**Your instructions:** Only the stretch of the listing below that runs from the line with "Definition convertHyperliquidCancel (req" through the line with "Some (HyperliquidCreateAction (convertHyperliquidCreateOrder" is to be printed, exactly and with both ends.

**Dataset excerpts:**
(* ===== verification/ApiRecords.v ===== *)
(** * What the API shows of an order: [internal/api/handler.go]

    The conversions from the program's values to the records of the API:
    identifiers, submissions, statuses, log entries.  The event of a bot keeps its
    fields, so that it stands for its converted form. *)

From S2P Require Import Prelude GoFloat GoString OrderId Domain Store Tables Stream Storage.
From S2P Require Import StorageApi Server.
Import GoFloat GoString Domain Store Tables Storage Server.

Module ApiRecords.

(** ** Records of [ops.gen.go] *)

Record OrderIdentifiers := mkIdentifiers {
  id_Hex : string;
  id_BotId : Z;
  id_DealId : Z;
  id_BotEventId : Z;
  id_CreatedAt : Z;
  id_VenueId : string;
  id_Wallet : string;
}.

Record HyperliquidCreateOrder := mkHlCreate {
  hc_Coin : string;
  hc_IsBuy : bool;
  hc_Price : f64;
  hc_Size : f64;
  hc_ReduceOnly : bool;
  hc_OrderType : OrderType;
  hc_Cloid : option string;
}.

(** The venue's own number of an order is never set. *)
Record HyperliquidModifyAction := mkHlModify {
  hm_Order : HyperliquidCreateOrder;
  hm_Cloid : option string;
}.

Record HyperliquidCancelOrder := mkHlCancel { hx_Coin : string; hx_Cloid : string }.

Inductive HyperliquidAction :=
| HyperliquidCreateAction (o : HyperliquidCreateOrder)
| HyperliquidModify (m : HyperliquidModifyAction)
| HyperliquidCancelAction (c : HyperliquidCancelOrder).

Record HyperliquidWsOrder := mkHlWs {
  hw_Order : WsBasicOrder;
  hw_Status : string;
  hw_StatusTimestamp : Z;
}.

Record HyperliquidOrderState := mkHlState {
  hs_Identifier : option OrderIdentifiers;
  hs_LatestSubmission : option HyperliquidAction;
  hs_LatestStatus : option HyperliquidWsOrder;
}.

Record log_common := mkCommon {
  lc_OrderId : string;
  lc_ObservedAt : Z;
  lc_BotEventId : option Z;
  lc_Identifiers : option OrderIdentifiers;
  lc_Sequence : option Z;
}.

Inductive OrderLogEntry :=
| ThreeCommasLogEntry (c : log_common) (event : TcBotEvent)
| HyperliquidSubmissionLogEntry (c : log_common) (action : HyperliquidAction)
| HyperliquidStatusLogEntry (c : log_common) (st : HyperliquidWsOrder)
| OrderScalerConfigLogEntry (c : log_common) (config : Stream.EffectiveOrderScaler) (actor : string)
| ScaledOrderAuditLogEntry (c : log_common) (audit : Stream.ScaledOrderAudit)
    (effective : option Stream.EffectiveOrderScaler) (actor : string).

Record OrderRecord := mkOrderRecord {
  or_OrderId : string;
  or_Identifiers : OrderIdentifiers;
  or_ObservedAt : Z;
  or_ThreeCommas : TcBotEvent;
  or_Hyperliquid : option HyperliquidOrderState;
  or_LogEntries : option (list OrderLogEntry);
}.

(** ** Conversions *)

Definition makeOrderIdentifiers (oid : OrderId.OrderId) (event : option TcBotEvent) (fallback : Z)
    (ident : option OrderIdentifier) : OrderIdentifiers :=
  let createdAt :=
    match event with
    | Some e => if IsZero (ev_CreatedAt e) then fallback else ev_CreatedAt e
    | None => fallback
    end in
  let '(venueID, wallet) :=
    match ident with Some i => (Venue i, oi_Wallet i) | None => (""%string, ""%string) end in
  mkIdentifiers (OrderId.Hex oid) (OrderId.BotID oid) (OrderId.DealID oid) (OrderId.BotEventID oid)
    createdAt venueID wallet.

Definition convertHyperliquidCreateOrder (req : CreateOrderRequest) : HyperliquidCreateOrder :=
  mkHlCreate (co_Coin req) (co_IsBuy req) (co_Price req) (co_Size req) (co_ReduceOnly req)
    (co_OrderType req) (co_ClientOrderID req).

(** A modification without any identifier is not shown. *)
Definition convertHyperliquidModify (req : ModifyOrderRequest) : option HyperliquidModifyAction :=
  let cloid := match mo_Cloid req with
               | Some c => Some c
               | None => co_ClientOrderID (mo_Order req)
               end in
  match cloid with
  | None => None
  | Some _ => Some (mkHlModify (convertHyperliquidCreateOrder (mo_Order req)) cloid)
  end.

Definition convertHyperliquidCancel (req : CancelOrderRequestByCloid) : HyperliquidCancelOrder :=
  mkHlCancel (ca_Coin req) (ca_Cloid req).

Definition convertHyperliquidAction (payload : option Stream.Submission) : option HyperliquidAction :=
  match payload with
  | Some (Stream.SubmittedCreate req) =>
    Some (HyperliquidCreateAction (convertHyperliquidCreateOrder req))
  | Some (Stream.SubmittedModify req) => HyperliquidModify <$> convertHyperliquidModify req
  | Some (Stream.SubmittedCancel req) => Some (HyperliquidCancelAction (convertHyperliquidCancel req))
  | None => None
  end.

Definition convertHyperliquidWsOrder (src : option WsOrder) : option HyperliquidWsOrder :=
  (λ w, mkHlWs (ws_Order w) (ws_Status w) (ws_StatusTimestamp w)) <$> src.

Definition buildHyperliquidOrderState (identifiers : option OrderIdentifiers)
    (submission : option Stream.Submission) (st : option WsOrder) : option HyperliquidOrderState :=
  match convertHyperliquidAction submission, convertHyperliquidWsOrder st with
  | None, None => None
  | action, ws => Some (mkHlState identifiers action ws)
  end.

Definition clampOrderScalerMultiplier (multiplier maxMultiplier : f64) : f64 :=
  if fgt maxMultiplier fzero && fgt multiplier maxMultiplier then maxMultiplier else multiplier.

Definition clampEffectiveOrderScaler (effective : option Stream.EffectiveOrderScaler)
    (maxMultiplier : f64) : option Stream.EffectiveOrderScaler :=
  (λ e, Stream.mkApiEffective (Stream.ae_Default e)
          (clampOrderScalerMultiplier (Stream.ae_Multiplier e) maxMultiplier) (Stream.ae_OrderId e)
          (Stream.ae_Override e) (Stream.ae_Source e)) <$> effective.

(** The fields of [oid] over those of [base]. *)
Definition cloneIdentifiers (base : option OrderIdentifiers) (oid : OrderId.OrderId)
    (createdAt fallback : Z) : OrderIdentifiers :=
  let ident := default (mkIdentifiers "" 0 0 0 zero_time "" "") base in
  mkIdentifiers (OrderId.Hex oid) (OrderId.BotID oid) (OrderId.DealID oid) (OrderId.BotEventID oid)
    (if negb (IsZero createdAt) then createdAt
     else if IsZero (id_CreatedAt ident) then fallback else id_CreatedAt ident)
    (id_VenueId ident) (id_Wallet ident).

Definition createdAt (evt : option TcBotEvent) : Z :=
  match evt with Some e => ev_CreatedAt e | None => zero_time end.

(** One log entry, whatever brought it: a row of the log or a live event.
    [base] is never missing. *)
Definition makeOrderLogEntry (maxMultiplier : f64) (oid : OrderId.OrderId) (observedAt : Z)
    (entryType : Stream.OrderLogEntryType) (botEvent : option TcBotEvent)
    (submission : option Stream.Submission) (st : option WsOrder)
    (config : option Stream.EffectiveOrderScaler) (audit : option Stream.ScaledOrderAudit)
    (actor : option string) (logIdentifier : option OrderIdentifier)
    (base : option OrderIdentifiers) (sequence : option Z) : option OrderLogEntry :=
  let botEventID := if OrderId.BotEventID oid =? 0 then None else Some (OrderId.BotEventID oid) in
  let clampedConfig := clampEffectiveOrderScaler config maxMultiplier in
  let identifiers event created :=
    match logIdentifier with
    | Some i => Some (makeOrderIdentifiers oid event observedAt (Some i))
    | None => Some (cloneIdentifiers base oid created observedAt)
    end in
  let common botEventID ids := mkCommon (OrderId.Hex oid) observedAt botEventID ids sequence in
  match entryType with
  | Stream.ThreeCommasEvent =>
    (λ e, ThreeCommasLogEntry (common botEventID (identifiers (Some e) (ev_CreatedAt e))) e) <$> botEvent
  | Stream.HyperliquidSubmission =>
    (λ a, HyperliquidSubmissionLogEntry
            (common botEventID (identifiers botEvent (createdAt botEvent))) a) <$>
      convertHyperliquidAction submission
  | Stream.HyperliquidStatus =>
    (λ w, HyperliquidStatusLogEntry
            (common botEventID (identifiers botEvent (createdAt botEvent))) w) <$>
      convertHyperliquidWsOrder st
  | Stream.OrderScalerConfigEntry =>
    (λ c, OrderScalerConfigLogEntry (common None (identifiers None observedAt)) c (deref actor)) <$>
      clampedConfig
  | Stream.ScaledOrderAuditEntry =>
    (λ a, ScaledOrderAuditLogEntry (common None (identifiers botEvent (createdAt botEvent))) a
            clampedConfig (deref actor)) <$> audit
  end.

Definition log_entry_of_row (maxMultiplier : f64) (identifiers : OrderIdentifiers)
    (r : StorageApi.OrderLogItem) : option OrderLogEntry :=
  makeOrderLogEntry maxMultiplier (StorageApi.li_OrderId r) (StorageApi.li_ObservedAt r)
    (StorageApi.li_Type r) (StorageApi.li_BotEvent r) (StorageApi.li_Submission r)
    (StorageApi.li_Status r) (StorageApi.li_ScalerConfig r) (StorageApi.li_ScaledAudit r)
    (StorageApi.li_Actor r) (StorageApi.li_Identifier r) (Some identifiers) None.

(** A row without its event is left out. *)
Definition orderRecordFromItem (maxMultiplier : f64) (row : StorageApi.OrderItem)
    (includeLog : bool) : option OrderRecord :=
  match StorageApi.it_BotEvent row with
  | None => None
  | Some event =>
    let identifiers := makeOrderIdentifiers (StorageApi.it_OrderId row) (Some event)
                         (StorageApi.it_ObservedAt row) (StorageApi.it_Identifier row) in
    let entries :=
      if includeLog then omap (log_entry_of_row maxMultiplier identifiers)
                           (StorageApi.it_LogEntries row)
      else [] in
    Some (mkOrderRecord (OrderId.Hex (StorageApi.it_OrderId row)) identifiers
            (StorageApi.it_ObservedAt row) event
            (buildHyperliquidOrderState (Some identifiers) (StorageApi.it_LatestSubmission row)
               (StorageApi.it_LatestStatus row))
            (match entries with [] => None | _ => Some entries end))
  end.

Definition buildOrderRecords (maxMultiplier : f64) (rows : list StorageApi.OrderItem)
    (includeLog : bool) : list OrderRecord :=
  omap (λ row, orderRecordFromItem maxMultiplier row includeLog) rows.

(** The entry that [writeSSEFrame] frames; an event without its payload is skipped. *)
Definition stream_entry (maxMultiplier : f64) (evt : Stream.StreamEvent) : option OrderLogEntry :=
  makeOrderLogEntry maxMultiplier (Stream.se_OrderID evt) (Stream.se_ObservedAt evt)
    (Stream.se_Type evt) (Stream.se_BotEvent evt) (Stream.se_Submission evt) (Stream.se_Status evt)
    (Stream.se_ScalerConfig evt) (Stream.se_ScaledOrderAudit evt) (Stream.se_Actor evt)
    (Stream.se_Identifier evt)
    (Some (makeOrderIdentifiers (Stream.se_OrderID evt) (Stream.se_BotEvent evt)
             (Stream.se_ObservedAt evt) (Stream.se_Identifier evt))) (Stream.se_Sequence evt).

End ApiRecords.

**Reply:**
Definition convertHyperliquidCancel (req : CancelOrderRequestByCloid) : HyperliquidCancelOrder :=
  mkHlCancel (ca_Coin req) (ca_Cloid req).

Definition convertHyperliquidAction (payload : option Stream.Submission) : option HyperliquidAction :=
  match payload with
  | Some (Stream.SubmittedCreate req) =>
    Some (HyperliquidCreateAction (convertHyperliquidCreateOrder req))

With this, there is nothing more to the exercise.